How do you defy the ageing process? The answer might be more simple than you’d imagine. 

It’s no secret at UP that when it comes to improving a client’s body composition, strength and overall physical health, we focus heavily on resistance exercise.

If you’re looking to stop the clock and stay feeling younger, vibrant and healthy for longer, this could be the key.

For our middle-aged and older clients, we could argue that doing resistance exercise (RE) should become an even greater part of their lives as the years advance.

The benefits of weight training and resistance exercise for this population are numerous, but here are the main reasons why you should be working out with resistance…

  • Decreased risk of all-cause mortality.
  • Increased muscle mass.
  • Increased mobility and functionality.
  • Improved bone health.
  • Improved cognitive function and health.
  • Improved glucose control and nutrient sensitivity.
  • Improved hormonal environment.
  • Preserve metabolic rate.

The list goes on, but the take-home message is that resistance exercise is .’ for you.

Surinder

Read 62-year-old Surinder’s story about how he got in the best shape of his life with UP

In terms of the population we will be discussing, these benefits are of even greater importance.

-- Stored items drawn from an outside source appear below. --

(* ===== verification/RelaySpec.v ===== *)
(** * Protocol messages over the relay client

    The bridge on the one transport there is: what it queues for its peers,
    and that they can open it. *)

From S2P Require Import Prelude Types Stream Encoding EncodingFacts Noise Channel ChannelSpec Sessions SessionsFacts Keypair Zlib Net.
From S2P Require Import Client ClientFacts Transport Round Driver DriverFacts.

Section relay.
Context {BS : BinaryStream encoding_options} {BL : BinaryStreamLaws encoding_options BS}.
Context {SC : StatusCodes} {SL : StatusCodesLaws SC} {HO : HashOrder} {HL : HashOrderLaws HO}.
Context {N : Noise} {NL : NoiseLaws N} {FL : Flate} {FLL : FlateLaws FL} {HX : Hex}.

(** A client that can send to the peers [keys]: it holds transports in step
    with the ones they hold for it, [theirs]. *)
Definition can_send (keys : list bytes) (theirs : bytes -> TransportState) (c : Client) : Prop :=
  receiver_open (outbound c) = true /\
  forall k, k ∈ keys -> exists a, peers c !! k = Some (Noise.Transport a) /\ in_step a (theirs k).

(** A queued request that the peer [k] opens to a payload. *)
Definition opens (theirs : bytes -> TransportState) (id : Uuid) (enc : Encoding.t) (bcast : bool)
    (send : bytes * bytes) (m : InternalMessage.t) : Prop :=
  exists env b, m = InternalMessage.Request (RequestMessage.Opaque
      (OpaqueMessage.PeerMessage send.1 (Some id) env)) /\
    wf_envelope env /\ broadcast env = bcast /\
    decrypt_peer_channel env (Noise.Transport (theirs send.1)) = (Noise.Transport b, Ok (enc, send.2)).

(** The client after it queued messages for peers. *)
Definition queued (c c' : Client) (l : list InternalMessage.t) : Prop :=
  queue (outbound c') = queue (outbound c) ++ l /\ options c' = options c.

(** Sending to a list of distinct peers. *)
Lemma client_relay_all (keys : list bytes) (theirs : bytes -> TransportState) (id : Uuid)
    (enc : Encoding.t) (bcast : bool) (sends : list (bytes * bytes)) (c : Client) :
  enc <> Encoding.Noop -> can_send keys theirs c -> NoDup sends.*1 ->
  Forall (fun x => x.1 ∈ keys /\ fits_envelope x.2) sends ->
  exists c' l theirs', sm_for sends (fun x => client_relay x.1 x.2 enc bcast (Some id)) c = (c', Ok tt) /\
    queued c c' l /\ Forall2 (opens theirs id enc bcast) sends l /\ can_send keys theirs' c'.
Proof.
  intros Henc Hc Hnd Hs. revert c theirs Hc Hnd.
  induction Hs as [|[k p] sends [Hk Hp] _ IH]; intros c theirs Hc Hnd; cbn [sm_for].
  { exists c, [], theirs. split_and!; [done | split; [by rewrite app_nil_r | done] | constructor | done]. }
  cbn in Hk, Hp, Hnd. apply list.NoDup_cons in Hnd as [Hnk Hnd]. destruct Hc as [Ho Hc].
  destruct (Hc k Hk) as (a & Ha & Hstep).
  destruct (peer_channel_in_step k p enc bcast (Some id) a (theirs k) Hstep Hp Henc)
    as (a' & b' & env & H1 & H2 & H3 & H4 & H5).
  set (c1 := set_outbound (chan_push (InternalMessage.Request (RequestMessage.Opaque
    (OpaqueMessage.PeerMessage k (Some id) env))) (outbound c)) (set_peers (<[k := Noise.Transport a']> (peers c)) c)).
  assert (client_relay k p enc bcast (Some id) c = (c1, Ok tt)) as Hrelay.
  { unfold client_relay, mbind, SM_bind, on_peer. rewrite Ha, H1. by rewrite outbound_send_ok. }
  set (theirs1 := fun k' => if decide (k' = k) then b' else theirs k').
  destruct (IH c1 theirs1) as (c' & l & theirs' & Hrun & [Hq Hopt] & Hall & Hc').
  { split; [done |]. intros k' Hk'. unfold theirs1. cbn [peers c1 set_outbound set_peers].
    destruct (decide (k' = k)) as [->|Hne].
    - exists a'. split; [apply lookup_insert_eq | done].
    - destruct (Hc k' Hk') as (a'' & ? & ?). exists a''. by rewrite lookup_insert_ne. }
  { done. }
  exists c', (InternalMessage.Request (RequestMessage.Opaque
    (OpaqueMessage.PeerMessage k (Some id) env)) :: l), theirs'.
  split_and!; [ | split; [|done] | constructor; [|] | done].
  - unfold mbind, SM_bind. cbn [fst snd]. by rewrite Hrelay.
  - rewrite Hq. cbn. by rewrite <- app_assoc.
  - by exists env, b'.
  - clear -Hall Hnk.
    induction Hall as [|x y sends l (e & b & -> & Hw & Hb & Hd) _ IH]; [constructor |].
    cbn in Hnk. apply not_elem_of_cons in Hnk as [Hne Hnk]. constructor; [|by apply IH].
    exists e, b. split_and!; try done. unfold theirs1 in Hd.
    by rewrite decide_False in Hd by congruence.
Qed.

Context {D : Type} {PD : ProtocolDriver D}.

(** ** Dispatch *)

(** The peers of a session, and the key a message is sent to. *)
Definition session_peers (s : SessionState) (own : bytes) : list bytes := SessionStates.recipients s own.

(** A list of messages a bridge sends, as peers and payloads: a single
    broadcast to every peer, or each message to its receiver. *)
Definition routed (s : SessionState) (own : bytes) (messages : list (Outgoing D))
    (bcast : bool) (sends : list (bytes * bytes)) : Prop :=
  if bcast then
    exists m p, messages = [m] /\ is_broadcast m = true /\ to_vec m = Ok p /\
      sends = (fun k => (k, p)) <$> session_peers s own
  else
    (forall m, messages = [m] -> is_broadcast m = false) /\
    Forall2 (fun m x => exists n, round_receiver m = Some n /\
      SessionStates.peer_key s n = Some x.1 /\ to_vec m = Ok x.2) messages sends.

Abbreviation RelayBridge := (Bridge Transport D).

Lemma send_to_peer_relay (m : Outgoing D) n k p c (b : RelayBridge) :
  transport b = Relay c -> round_receiver m = Some n ->
  SessionStates.peer_key (session b) n = Some k -> to_vec m = Ok p ->
  send_to_peer m b =
  let '(c', r) := client_relay k p Encoding.Json false (Some (session_id (session b))) c in
  (set_transport (Relay c') b, map_err perror_client r).
Proof.
  intros Ht Hn Hk Hp. unfold send_to_peer, mbind, SM_bind, sm_lift. rewrite Hn. cbn [unwrap].
  rewrite Hk. cbn [unwrap]. unfold on_transport. rewrite Ht.
  cbn [transport_send_json Transport_network]. unfold Transport_send_json, on_relay.
  rewrite (send_json_relay k m p) by done. by destruct (client_relay _ _ _ _ _ c).
Qed.

Lemma send_each_relay (messages : list (Outgoing D)) sends c c' (b : RelayBridge) :
  transport b = Relay c ->
  Forall2 (fun m x => exists n, round_receiver m = Some n /\
    SessionStates.peer_key (session b) n = Some x.1 /\ to_vec m = Ok x.2) messages sends ->
  sm_for sends (fun x => client_relay x.1 x.2 Encoding.Json false (Some (session_id (session b)))) c
    = (c', Ok tt) ->
  sm_for messages send_to_peer b = (set_transport (Relay c') b, Ok tt).
Proof.
  revert sends c b. induction messages as [|m messages IH]; intros sends c b Ht Hall Hrun.
  - apply Forall2_nil_inv_l in Hall as ->. cbn in Hrun. injection Hrun as <-.
    cbn. rewrite <- Ht. by destruct b.
  - apply Forall2_cons_inv_l in Hall as ([k p] & sends' & (n & Hn & Hk & Hp) & Hall & ->).
    cbn [sm_for] in *. unfold mbind at 1, SM_bind at 1. unfold mbind at 1, SM_bind at 1 in Hrun.
    rewrite (send_to_peer_relay m n k p c) by done. cbn [fst snd] in Hrun.
    destruct (client_relay k p _ _ _ c) as [c1 [[]| |]]; [|done..]. cbn [map_err].
    by apply (IH sends' c1 (set_transport (Relay c1) b)).
Qed.

Lemma sm_for_fmap {S E A B} (g : A -> B) (l : list A) (f : B -> SM S E unit) s :
  sm_for (g <$> l) f s = sm_for l (fun x => f (g x)) s.
Proof.
  revert s. induction l as [|x l IH]; intros s; [done |]. cbn [fmap list_fmap sm_for].
  unfold mbind, SM_bind. destruct (f (g x) s) as [s' []]; [apply IH | done..].
Qed.

(** The relay carries what can be routed to peers it can send to. *)
Lemma dispatch_relay (s : SessionState) (own : bytes) (messages : list (Outgoing D)) (bcast : bool)
    (sends : list (bytes * bytes)) (theirs : bytes -> TransportState) (c : Client) (b : RelayBridge) :
  routed s own messages bcast sends -> NoDup sends.*1 ->
  Forall (fun x => x.1 ∈ session_peers s own /\ fits_envelope x.2) sends ->
  session b = s -> transport b = Relay c -> client_public_key c = own ->
  can_send (session_peers s own) theirs c ->
  exists c' l theirs', dispatch_round_messages messages b = (set_transport (Relay c') b, Ok tt) /\
    queued c c' l /\ Forall2 (opens theirs (session_id s) Encoding.Json bcast) sends l /\
    can_send (session_peers s own) theirs' c'.
Proof.
  intros Hr Hnd Hfit Hs Ht Hown Hcan.
  destruct (client_relay_all _ theirs (session_id s) Encoding.Json bcast sends c ltac:(done) Hcan Hnd Hfit)
    as (c' & l & theirs' & Hrun & Hq & Hall & Hcan').
  exists c', l, theirs'. split_and!; try done.
  destruct bcast; unfold routed in Hr.
  - destruct Hr as (m & p & -> & Hb & Hp & ->). rewrite sm_for_fmap in Hrun. cbn [fst snd] in Hrun.
    unfold dispatch_round_messages. rewrite Hb, Hs, Ht. unfold on_transport. rewrite Ht.
    cbn [transport_broadcast_json transport_public_key Transport_network].
    unfold Transport_broadcast_json, on_relay, Transport_public_key, broadcast_json, lift_err, mbind, SM_bind,
      sm_lift. rewrite Hp. cbn [map_err]. unfold relay_broadcast. rewrite Hown.
    unfold session_peers in Hrun. by rewrite Hrun.
  - destruct Hr as [Hsingle Hall2].
    rewrite <- Hs in Hrun, Hall2. pose proof (send_each_relay messages sends c c' b Ht Hall2 Hrun) as Hsend.
    unfold dispatch_round_messages. destruct messages as [|m [|m' messages]]; [exact Hsend | | exact Hsend].
    rewrite Hsingle by done. cbn [sm_for] in Hsend. unfold mbind, SM_bind in Hsend.
    destruct (send_to_peer m b) as [b1 [[]| |]]; [exact Hsend | done..].
Qed.

(** A relay transport of the party [own] that can send to its peers. *)
Definition relay_ready (s : SessionState) (own : bytes) (t : Transport) : Prop :=
  match t with
  | Relay c => client_public_key c = own /\ exists theirs, can_send (session_peers s own) theirs c
  end.

(** C35. Protocol messages go to the right peers over the relay.  Let a party's
    client hold, for every other party of the session, a transport in step
    with that party's.  When the driver produces a single broadcast, the
    bridge queues one request for every other party of the session, in the
    session's order and marked as broadcast; otherwise, when no two messages
    are for the same party, it queues each message for the party whose number
    is the message's receiver.  Each request names
    the session, fits the wire format, and is opened by the party it is for to
    the JSON of the message.  The client can still send to every party, so a
    transport that is ready remains ready: the bridge can dispatch what a
    protocol produces, round after round. *)
Theorem bridge_sends_over_relay (s : SessionState) (own : bytes) (messages : list (Outgoing D))
    (bcast : bool) (sends : list (bytes * bytes)) :
  routed s own messages bcast sends -> NoDup sends.*1 ->
  Forall (fun x => x.1 ∈ session_peers s own /\ fits_envelope x.2) sends ->
  (forall (theirs : bytes -> TransportState) (c : Client) (b : RelayBridge),
    session b = s -> transport b = Relay c -> client_public_key c = own ->
    can_send (session_peers s own) theirs c ->
    exists c' l theirs', dispatch_round_messages messages b = (set_transport (Relay c') b, Ok tt) /\
      queued c c' l /\ Forall2 (opens theirs (session_id s) Encoding.Json bcast) sends l /\
      can_send (session_peers s own) theirs' c') /\
  dispatchable (relay_ready s own) s messages.
Proof.
  intros Hr Hnd Hfit. split.
  - intros theirs c b. by apply dispatch_relay.
  - intros b Hs Hready. unfold relay_ready in Hready.
    destruct (transport b) as [c] eqn:Ht. destruct Hready as [Hown [theirs Hcan]].
    destruct (dispatch_relay s own messages bcast sends theirs c b Hr Hnd Hfit Hs Ht Hown Hcan)
      as (c' & l & theirs' & Hdis & [_ Hopt] & _ & Hcan').
    exists (Relay c'). split; [done |]. split; [|by exists theirs'].
    unfold client_public_key. by rewrite Hopt.
Qed.
End relay.

(** ** Evaluation on the reference clients *)

From S2P Require Import ServerRef ClientRef DriverRef.

Lemma bridge_sends_over_relay_witness :
  let s := {| session_id := the_id; all_participants := [alice; bob] |} in
  let b : Bridge Transport Collector := {| transport := Relay ref_alice;
    buffer := {| RoundBuffer.expected := ∅; RoundBuffer.messages := ∅ |};
    driver := None; session := s |} in
  exists c' l, dispatch_round_messages (T := Transport) (PD := Collector_protocol) [a_round_msg 1 7] b = (set_transport (Relay c') b, Ok tt) /\
    queued ref_alice c' l /\
    Forall2 (opens (fun _ => ref_transport) the_id Encoding.Json true) [(bob, [Byte.x01; Byte.x07])] l.
Proof.
  intros s b.
  destruct (bridge_sends_over_relay (PD := Collector_protocol) s alice [a_round_msg 1 7] true
    [(bob, [Byte.x01; Byte.x07])]) as [H _].
  - exists (a_round_msg 1 7), [Byte.x01; Byte.x07]. by split_and!.
  - apply NoDup_singleton.
  - repeat constructor.
  - destruct (H (fun _ => ref_transport) ref_alice b) as (c' & l & theirs' & H1 & H2 & H3 & _);
      [done | done | done | | by exists c', l].
    split; [done |]. intros k Hk. change (k ∈ [bob]) in Hk. apply list_elem_of_singleton in Hk as ->.
    exists ref_transport. split; [done | apply ref_in_step].
Defined.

In this four-part article series, we will look at how training and nutrition should be adapted to the middle-aged and older people, blending a mix of scientific evidence and examples of what we have seen at UP to work best with thousands of clients.

Is losing strength and muscle really inevitable?

It is generally thought that as we age, we inevitably lose strength and muscle mass, the latter being termed medically as ‘sarcopenia’.

A look at anyone who is weight training into their 40s, 50s, 60s, 70s and even 80s-plus will tell you that this statement is plainly incorrect. 

Of course, sarcopenia is a very serious and real condition, which affects millions and millions of older people each year.  But is the extent to which it occurs and affects these populations an inevitable part of ageing? Probably not.

Instead, the more likely culprit is muscle disuse and inactivity, as well as other considerations related to nutrition, inflammation and hormonal health, which we tackle in Part 2 and Part 3 in greater detail.

If we think about it, by the time many men and women are into their 40s (even 20s and 30s for many!), laziness and complacency with their health and fitness begin to creep in, and so the body sees no need to hang on to ‘expensive’ muscle tissue (by ‘expensive’, we mean metabolically expensive – as it takes more calories to preserve every pound of muscle tissue the body has).

How company boss Andy got ripped in 18 weeks before he turned 41.

What does muscle disuse cause?

The alarming possible effects of muscle disuse and subsequently sarcopenia includes a loss of muscle strength, mobility issues, frailty and poor posture, weak bones (and later down the line, osteoporosis), (pre-) diabetes, and perhaps why our middle-aged client base is becoming one of the largest at UP, middle-aged weight gain.

More worryingly still, physical inactivity has been identified by the World Health Organisation as the fourth leading risk factor for global mortality.(23)

If you remember from earlier, the effects of sarcopenia are opposite to all the benefits of resistance exercise, highlighting the increasing importance of working out as we age.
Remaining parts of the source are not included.